▸ **WHAT TO DO**
From the entries below, pull out each line where "SpecFloat" appears.

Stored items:
======
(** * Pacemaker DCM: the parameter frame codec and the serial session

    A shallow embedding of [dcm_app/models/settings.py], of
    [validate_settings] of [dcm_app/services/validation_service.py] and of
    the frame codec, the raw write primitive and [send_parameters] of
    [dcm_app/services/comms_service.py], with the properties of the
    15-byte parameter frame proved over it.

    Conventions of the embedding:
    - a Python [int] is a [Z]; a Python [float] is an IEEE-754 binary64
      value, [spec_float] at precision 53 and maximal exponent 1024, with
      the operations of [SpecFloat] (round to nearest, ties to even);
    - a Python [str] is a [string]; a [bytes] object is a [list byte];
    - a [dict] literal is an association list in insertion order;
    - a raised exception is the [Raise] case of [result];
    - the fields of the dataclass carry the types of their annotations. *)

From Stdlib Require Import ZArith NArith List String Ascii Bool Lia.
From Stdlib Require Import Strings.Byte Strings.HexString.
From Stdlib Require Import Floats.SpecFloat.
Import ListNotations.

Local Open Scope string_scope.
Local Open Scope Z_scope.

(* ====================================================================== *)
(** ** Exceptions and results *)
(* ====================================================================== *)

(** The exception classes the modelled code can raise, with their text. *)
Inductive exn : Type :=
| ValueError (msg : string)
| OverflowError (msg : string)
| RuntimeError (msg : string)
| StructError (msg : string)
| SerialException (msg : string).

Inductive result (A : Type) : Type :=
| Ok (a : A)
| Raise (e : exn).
======
▸ **PROBLEM SOLUTION**
      the operations of [SpecFloat] (round to nearest, ties to even);
From Stdlib Require Import Floats.SpecFloat.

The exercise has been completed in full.